=== Section Start ===
(* ===== verification/Net.v ===== *)
(** * Addresses and node tuples

    [src/types.rs] ([NetMode], [NodeTuple]), [src/addr.rs] (endpoint filters)
    and the [SubnetKey] of [src/node_pool.rs], over a model of
    [std::net::{Ipv4Addr, Ipv6Addr, SocketAddr}].  Octets are integers in
    [0, 255]; an IPv6 socket address carries the flow info and scope id that
    take part in its equality and order. *)

From S2P Require Import Prelude.

Local Open Scope Z_scope.

(** ** std::net *)

Inductive SocketAddr :=
  | SocketAddrV4 (a b c d : Z) (port : Z)
  | SocketAddrV6 (octets : list Z) (port flowinfo scope_id : Z).

#[global] Instance SocketAddr_eq_dec : EqDecision SocketAddr.
Proof. solve_decision. Defined.

#[global] Instance SocketAddr_countable : Countable SocketAddr.
Proof.
  refine (inj_countable'
    (λ x, match x with
          | SocketAddrV4 a b c d p => inl (a, b, c, d, p)
          | SocketAddrV6 o p f s => inr (o, p, f, s)
          end)
    (λ x, match x with
          | inl (a, b, c, d, p) => SocketAddrV4 a b c d p
          | inr (o, p, f, s) => SocketAddrV6 o p f s
          end) _).
  by intros [].
Defined.

(** Derived [Ord]: V4 before V6, then address, port, flow info, scope id. *)
#[global] Instance okey_SocketAddr : OrdKey SocketAddr := λ x,
  match x with
  | SocketAddrV4 a b c d p => [4; a; b; c; d; p]
  | SocketAddrV6 o p f s => 6 :: o ++ [p; f; s]
  end.

#[global] Instance okey_SocketAddr_inj : OrdKeyInj SocketAddr.
Proof.
  intros [a b c d p|o p f s] [a' b' c' d' p'|o' p' f' s']; try done.
  - by intros [= -> -> -> -> ->].
  - unfold okey, okey_SocketAddr. intros [= Heq].
    apply app_inj_2 in Heq as [-> [= -> -> ->]]; done.
Qed.

Definition port (x : SocketAddr) : Z :=
  match x with SocketAddrV4 _ _ _ _ p => p | SocketAddrV6 _ p _ _ => p end.
Definition is_ipv4 (x : SocketAddr) : bool :=
  match x with SocketAddrV4 _ _ _ _ _ => true | _ => false end.
Definition is_ipv6 (x : SocketAddr) : bool := negb (is_ipv4 x).

(** [SocketAddr::new(addr.ip(), port)]: a fresh V6 endpoint has no flow info
    and scope id zero. *)
Definition with_ip_port (x : SocketAddr) (p : Z) : SocketAddr :=
  match x with
  | SocketAddrV4 a b c d _ => SocketAddrV4 a b c d p
  | SocketAddrV6 o _ _ _ => SocketAddrV6 o p 0 0
  end.

Definition is_byte (z : Z) : Prop := 0 ≤ z < 256.

(** What the type system guarantees of a [SocketAddr]. *)
Definition addr_wf (x : SocketAddr) : Prop :=
  match x with
  | SocketAddrV4 a b c d p => is_byte a ∧ is_byte b ∧ is_byte c ∧ is_byte d ∧ 0 ≤ p < 65536
  | SocketAddrV6 o p f s => length o = 16%nat ∧ Forall is_byte o ∧ 0 ≤ p < 65536
  end.

(** ** types.rs *)

Inductive NetMode := Ipv4Only | Ipv6Only | DualStack.

#[global] Instance NetMode_eq_dec : EqDecision NetMode.
Proof. solve_decision. Defined.

Record NodeTuple := mkNode { id : list Z; addr : SocketAddr }.

#[global] Instance NodeTuple_eq_dec : EqDecision NodeTuple.
Proof. solve_decision. Defined.

Definition node_wf (n : NodeTuple) : Prop :=
  length (id n) = 20%nat ∧ Forall is_byte (id n) ∧ addr_wf (addr n).

(** ** addr.rs *)

Definition addr_allowed_by_netmode (a : SocketAddr) (netmode : NetMode) : bool :=
  match netmode with
  | Ipv4Only => is_ipv4 a
  | Ipv6Only => is_ipv6 a
  | DualStack => true
  end.

(** [Ipv4Addr]'s classification methods. *)
Definition v4_is_unspecified (a b c d : Z) : bool :=
  (a =? 0) && (b =? 0) && (c =? 0) && (d =? 0).
Definition v4_is_loopback (a b c d : Z) : bool := a =? 127.
Definition v4_is_private (a b c d : Z) : bool :=
  (a =? 10) || ((a =? 172) && (16 <=? b) && (b <=? 31)) || ((a =? 192) && (b =? 168)).
Definition v4_is_link_local (a b c d : Z) : bool := (a =? 169) && (b =? 254).
Definition v4_is_multicast (a b c d : Z) : bool := (224 <=? a) && (a <=? 239).
Definition v4_is_broadcast (a b c d : Z) : bool :=
  (a =? 255) && (b =? 255) && (c =? 255) && (d =? 255).
Definition v4_is_documentation (a b c d : Z) : bool :=
  ((a =? 192) && (b =? 0) && (c =? 2)) || ((a =? 198) && (b =? 51) && (c =? 100))
  || ((a =? 203) && (b =? 0) && (c =? 113)).

Definition is_valid_ipv4_node_addr (a b c d : Z) : bool :=
  let is_cgnat := (a =? 100) && (Z.land b 192 =? 64) in
  let is_benchmark := (a =? 198) && ((b =? 18) || (b =? 19)) in
  let is_reserved := 240 <=? a in
  negb (v4_is_unspecified a b c d)
  && negb (v4_is_loopback a b c d)
  && negb (v4_is_private a b c d)
  && negb (v4_is_link_local a b c d)
  && negb (v4_is_multicast a b c d)
  && negb (v4_is_broadcast a b c d)
  && negb (v4_is_documentation a b c d)
  && negb is_cgnat
  && negb is_benchmark
  && negb is_reserved.

Definition v6_is_unspecified (o : list Z) : bool := forallb (λ x, x =? 0) o.
Definition v6_is_loopback (o : list Z) : bool :=
  forallb (λ x, x =? 0) (take 15 o) && ((o !!! 15%nat) =? 1).
Definition v6_is_multicast (o : list Z) : bool := (o !!! 0%nat) =? 255.

Definition is_valid_ipv6_node_addr (o : list Z) : bool :=
  let is_unique_local := Z.land (o !!! 0%nat) 254 =? 252 in
  let is_unicast_link_local := ((o !!! 0%nat) =? 254) && (Z.land (o !!! 1%nat) 192 =? 128) in
  let is_documentation :=
    ((o !!! 0%nat) =? 32) && ((o !!! 1%nat) =? 1) && ((o !!! 2%nat) =? 13)
    && ((o !!! 3%nat) =? 184) in
  negb (v6_is_unspecified o)
  && negb (v6_is_loopback o)
  && negb (v6_is_multicast o)
  && negb is_unique_local
  && negb is_unicast_link_local
  && negb is_documentation.

Definition is_valid_node_addr (x : SocketAddr) : bool :=
  if port x =? 0 then false else
  match x with
  | SocketAddrV4 a b c d _ => is_valid_ipv4_node_addr a b c d
  | SocketAddrV6 o _ _ _ => is_valid_ipv6_node_addr o
  end.

(** ** SubnetKey (node_pool.rs) *)

Inductive SubnetKey := SubnetV4 (prefix : list Z) | SubnetV6 (prefix : list Z).

#[global] Instance SubnetKey_eq_dec : EqDecision SubnetKey.
Proof. solve_decision. Defined.
#[global] Instance SubnetKey_countable : Countable SubnetKey.
Proof.
  refine (inj_countable'
    (λ x, match x with SubnetV4 p => inl p | SubnetV6 p => inr p end)
    (λ x, match x with inl p => SubnetV4 p | inr p => SubnetV6 p end) _).
  by intros [].
Defined.

Definition subnet_from_addr (x : SocketAddr) : SubnetKey :=
  match x with
  | SocketAddrV4 a b c _ _ => SubnetV4 [a; b; c]
  | SocketAddrV6 o _ _ _ => SubnetV6 (take 8 o)
  end.

(** ** Equivalence with the address registry

    [is_valid_ipv4_node_addr] is written octet by octet; the reference is the
    list of excluded blocks, each a base address and a prefix length, tested
    on the 32-bit value of the address. *)

Definition v4_u32 (a b c d : Z) : Z := a * 16777216 + b * 65536 + c * 256 + d.

Definition in_block (ip : Z) (blk : Z * Z) : bool :=
  (ip `div` 2 ^ (32 - blk.2)) =? (blk.1 `div` 2 ^ (32 - blk.2)).

Definition excluded_v4_blocks : list (Z * Z) :=
  [ (v4_u32 0 0 0 0, 32);      (* unspecified *)
    (v4_u32 127 0 0 0, 8);     (* loopback *)
    (v4_u32 10 0 0 0, 8); (v4_u32 172 16 0 0, 12); (v4_u32 192 168 0 0, 16);
    (v4_u32 169 254 0 0, 16);  (* link local *)
    (v4_u32 192 0 2 0, 24); (v4_u32 198 51 100 0, 24); (v4_u32 203 0 113 0, 24);
    (v4_u32 100 64 0 0, 10);   (* carrier-grade NAT *)
    (v4_u32 198 18 0 0, 15);   (* benchmarking *)
    (v4_u32 224 0 0 0, 4);     (* multicast *)
    (v4_u32 240 0 0 0, 4) ].   (* reserved, with the broadcast address *)

Lemma in_block_8 a b c d x :
  is_byte b → is_byte c → is_byte d →
  in_block (v4_u32 a b c d) (v4_u32 x 0 0 0, 8) = (a =? x).
Proof.
  unfold in_block, v4_u32, is_byte; simpl. intros. 
  rewrite <-(Z.div_unique (a * 16777216 + b * 65536 + c * 256 + d) (2 ^ (32 - 8)) a
             (b * 65536 + c * 256 + d)) by lia.
  rewrite <-(Z.div_unique (x * 16777216 + 0 * 65536 + 0 * 256 + 0) (2 ^ (32 - 8)) x 0) by lia. done.
Qed.

(** Splitting a 32-bit value at a bit inside its second octet. *)
Lemma in_block_mid a b c d x y len q :
  is_byte b → is_byte c → is_byte d → is_byte y →
  8 ≤ len ≤ 16 → q = 2 ^ (16 - len) →
  in_block (v4_u32 a b c d) (v4_u32 x y 0 0, len) = (a =? x) && (b `div` q =? y `div` q).
Proof.
  intros Hb Hc Hd Hy Hl ->. unfold in_block, v4_u32, is_byte in *; simpl.
  replace (32 - len) with (16 + (16 - len)) by lia.
  rewrite !Z.pow_add_r by lia. rewrite <-!Z.div_div by lia.
  rewrite <-(Z.div_unique (a * 16777216 + b * 65536 + c * 256 + d) (2 ^ 16) (a * 256 + b)
             (c * 256 + d)) by lia.
  rewrite <-(Z.div_unique (x * 16777216 + y * 65536 + 0 * 256 + 0) (2 ^ 16) (x * 256 + y) 0) by lia.
  set (q := 2 ^ (16 - len)).
  assert (∃ r, 0 < q ∧ 256 = q * r) as (r & Hq & Hr).
  { exists (2 ^ (len - 8)). unfold q. split; [lia|]. rewrite <-Z.pow_add_r by lia.
    replace (16 - len + (len - 8)) with 8 by lia. done. }
  rewrite Hr. replace (a * (q * r) + b) with (b + a * r * q) by lia.
  replace (x * (q * r) + y) with (y + x * r * q) by lia.
  rewrite !Z.div_add by lia.
  assert (0 < r) by nia.
  assert (∀ z, 0 ≤ z < 256 → 0 ≤ z `div` q < r) as Hbd.
  { intros z Hz. split; [apply Z.div_pos; lia|]. apply Z.div_lt_upper_bound; lia. }
  pose proof (Hbd b Hb). pose proof (Hbd y Hy).
  destruct (Z.eqb_spec a x) as [->|]; simpl.
  - apply Bool.eq_iff_eq_true. rewrite !Z.eqb_eq. lia.
  - apply Z.eqb_neq. nia.
Qed.

Lemma in_block_24 a b c d x y z :
  is_byte a → is_byte b → is_byte c → is_byte d → is_byte x → is_byte y → is_byte z →
  in_block (v4_u32 a b c d) (v4_u32 x y z 0, 24) = (a =? x) && (b =? y) && (c =? z).
Proof.
  unfold in_block, v4_u32, is_byte; simpl. intros.
  rewrite <-(Z.div_unique (a * 16777216 + b * 65536 + c * 256 + d) (2 ^ (32 - 24))
             (a * 65536 + b * 256 + c) d) by lia.
  rewrite <-(Z.div_unique (x * 16777216 + y * 65536 + z * 256 + 0) (2 ^ (32 - 24))
             (x * 65536 + y * 256 + z) 0) by lia.
  apply Bool.eq_iff_eq_true. rewrite !andb_true_iff, !Z.eqb_eq. lia.
Qed.

Lemma in_block_32_zero a b c d :
  is_byte a → is_byte b → is_byte c → is_byte d →
  in_block (v4_u32 a b c d) (v4_u32 0 0 0 0, 32) = v4_is_unspecified a b c d.
Proof.
  unfold in_block, v4_u32, is_byte, v4_is_unspecified; simpl. intros.
  rewrite !Z.div_1_r. apply Bool.eq_iff_eq_true. rewrite !andb_true_iff, !Z.eqb_eq. lia.
Qed.

Lemma in_block_4 a b c d x :
  is_byte b → is_byte c → is_byte d →
  in_block (v4_u32 a b c d) (v4_u32 (x * 16) 0 0 0, 4) = (a `div` 16 =? x).
Proof.
  unfold in_block, v4_u32, is_byte; simpl. intros.
  replace (32 - 4) with (24 + 4) by lia. rewrite Z.pow_add_r, <-!Z.div_div by lia.
  rewrite <-(Z.div_unique (a * 16777216 + b * 65536 + c * 256 + d) (2 ^ 24) a
             (b * 65536 + c * 256 + d)) by lia.
  rewrite <-(Z.div_unique (x * 16 * 16777216 + 0 * 65536 + 0 * 256 + 0) (2 ^ 24) (x * 16) 0) by lia.
  rewrite Z.div_mul by done. done.
Qed.

(** The CGNAT test of the code masks the two top bits of the second octet. *)
Lemma land_top2 b : is_byte b → (Z.land b 192 =? 64) = (b `div` 64 =? 1).
Proof.
  unfold is_byte. intros Hb.
  assert (b = Z.of_nat (Z.to_nat b)) as -> by lia.
  assert (Z.to_nat b < 256)%nat as Hn by lia. revert Hn. generalize (Z.to_nat b). clear b Hb.
  intros n Hn.
  assert (forallb (λ k, Bool.eqb (Z.land (Z.of_nat k) 192 =? 64) (Z.of_nat k `div` 64 =? 1))
            (seq 0 256)) as Hall by (vm_compute; exact I).
  rewrite Is_true_true, forallb_forall in Hall. apply eqb_prop, Hall, in_seq. lia.
Qed.

(** Whether the octet tests agree with the registry's blocks. *)
Lemma is_valid_ipv4_blocks a b c d :
  is_byte a → is_byte b → is_byte c → is_byte d →
  is_valid_ipv4_node_addr a b c d
  = negb (existsb (in_block (v4_u32 a b c d)) excluded_v4_blocks).
Proof.
  intros Ha Hb Hc Hd. unfold excluded_v4_blocks. cbn [existsb].
  assert (∀ z, 0 ≤ z < 256 → is_byte z) as B by done.
  rewrite in_block_32_zero, !in_block_8 by done.
  rewrite (in_block_mid _ _ _ _ 172 16 12 16), (in_block_mid _ _ _ _ 192 168 16 1),
    (in_block_mid _ _ _ _ 169 254 16 1), (in_block_mid _ _ _ _ 100 64 10 64),
    (in_block_mid _ _ _ _ 198 18 15 2) by (done || (apply B; lia) || lia).
  rewrite !in_block_24 by (done || (apply B; lia)).
  change 224 with (14 * 16). change 240 with (15 * 16) at 1.
  rewrite !in_block_4 by done.
  unfold is_valid_ipv4_node_addr, v4_is_loopback, v4_is_private, v4_is_link_local,
    v4_is_multicast, v4_is_broadcast, v4_is_documentation.
  rewrite land_top2 by done.
  rewrite !Z.div_1_r.
  change (64 `div` 64) with 1. change (16 `div` 16) with 1. change (18 `div` 2) with 9.
  unfold is_byte in *.
  assert (Hb16 : ((16 <=? b) && (b <=? 31)) = (b `div` 16 =? 1)).
  { apply Bool.eq_iff_eq_true. rewrite andb_true_iff, !Z.leb_le, Z.eqb_eq.
    Z.to_euclidean_division_equations. lia. }
  assert (Hb2 : ((b =? 18) || (b =? 19)) = (b `div` 2 =? 9)).
  { apply Bool.eq_iff_eq_true. rewrite orb_true_iff, !Z.eqb_eq.
    Z.to_euclidean_division_equations. lia. }
  assert (Ha14 : ((224 <=? a) && (a <=? 239)) = (a `div` 16 =? 14)).
  { apply Bool.eq_iff_eq_true. rewrite andb_true_iff, !Z.leb_le, Z.eqb_eq.
    Z.to_euclidean_division_equations. lia. }
  assert (Ha15 : (240 <=? a) = (a `div` 16 =? 15)).
  { apply Bool.eq_iff_eq_true. rewrite Z.leb_le, Z.eqb_eq.
    Z.to_euclidean_division_equations. lia. }
  assert (Hbc : (a =? 255) && (b =? 255) && (c =? 255) && (d =? 255) = true →
                (a `div` 16 =? 15) = true).
  { rewrite !andb_true_iff, !Z.eqb_eq. intros [[[-> _] _] _]. done. }
  rewrite <-(andb_assoc (a =? 172)), Hb16, Hb2, Ha14, Ha15.
  destruct ((a =? 255) && (b =? 255) && (c =? 255) && (d =? 255)) eqn:E255.
  - rewrite (Hbc eq_refl). rewrite ?orb_true_r, ?andb_false_r. done.
  - clear. rewrite !orb_false_r.
    destruct (v4_is_unspecified a b c d), (a =? 127), (a =? 10); simpl; try done;
    destruct ((a =? 172) && (b `div` 16 =? 1)), ((a =? 192) && (b =? 168)); simpl; try done;
    destruct ((a =? 169) && (b =? 254)), (a `div` 16 =? 14), (a `div` 16 =? 15); simpl;
      rewrite ?andb_false_r, ?orb_true_r; try done;
    destruct ((a =? 192) && (b =? 0) && (c =? 2)), ((a =? 198) && (b =? 51) && (c =? 100)),
      ((a =? 203) && (b =? 0) && (c =? 113)), ((a =? 100) && (b `div` 64 =? 1)),
      ((a =? 198) && (b `div` 2 =? 9)); done.
Qed.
=== Section End ===
## [TRY IT]
Your answer consists solely of the lines from the top of the records above through the line that contains "Definition is_byte (z", each echoed exactly.

## [REPLY]
(* ===== verification/Net.v ===== *)
(** * Addresses and node tuples

    [src/types.rs] ([NetMode], [NodeTuple]), [src/addr.rs] (endpoint filters)
    and the [SubnetKey] of [src/node_pool.rs], over a model of
    [std::net::{Ipv4Addr, Ipv6Addr, SocketAddr}].  Octets are integers in
    [0, 255]; an IPv6 socket address carries the flow info and scope id that
    take part in its equality and order. *)

From S2P Require Import Prelude.

Local Open Scope Z_scope.

(** ** std::net *)

Inductive SocketAddr :=
  | SocketAddrV4 (a b c d : Z) (port : Z)
  | SocketAddrV6 (octets : list Z) (port flowinfo scope_id : Z).

#[global] Instance SocketAddr_eq_dec : EqDecision SocketAddr.
Proof. solve_decision. Defined.

#[global] Instance SocketAddr_countable : Countable SocketAddr.
Proof.
  refine (inj_countable'
    (λ x, match x with
          | SocketAddrV4 a b c d p => inl (a, b, c, d, p)
          | SocketAddrV6 o p f s => inr (o, p, f, s)
          end)
    (λ x, match x with
          | inl (a, b, c, d, p) => SocketAddrV4 a b c d p
          | inr (o, p, f, s) => SocketAddrV6 o p f s
          end) _).
  by intros [].
Defined.

(** Derived [Ord]: V4 before V6, then address, port, flow info, scope id. *)
#[global] Instance okey_SocketAddr : OrdKey SocketAddr := λ x,
  match x with
  | SocketAddrV4 a b c d p => [4; a; b; c; d; p]
  | SocketAddrV6 o p f s => 6 :: o ++ [p; f; s]
  end.

#[global] Instance okey_SocketAddr_inj : OrdKeyInj SocketAddr.
Proof.
  intros [a b c d p|o p f s] [a' b' c' d' p'|o' p' f' s']; try done.
  - by intros [= -> -> -> -> ->].
  - unfold okey, okey_SocketAddr. intros [= Heq].
    apply app_inj_2 in Heq as [-> [= -> -> ->]]; done.
Qed.

Definition port (x : SocketAddr) : Z :=
  match x with SocketAddrV4 _ _ _ _ p => p | SocketAddrV6 _ p _ _ => p end.
Definition is_ipv4 (x : SocketAddr) : bool :=
  match x with SocketAddrV4 _ _ _ _ _ => true | _ => false end.
Definition is_ipv6 (x : SocketAddr) : bool := negb (is_ipv4 x).

(** [SocketAddr::new(addr.ip(), port)]: a fresh V6 endpoint has no flow info
    and scope id zero. *)
Definition with_ip_port (x : SocketAddr) (p : Z) : SocketAddr :=
  match x with
  | SocketAddrV4 a b c d _ => SocketAddrV4 a b c d p
  | SocketAddrV6 o _ _ _ => SocketAddrV6 o p 0 0
  end.

Definition is_byte (z : Z) : Prop := 0 ≤ z < 256.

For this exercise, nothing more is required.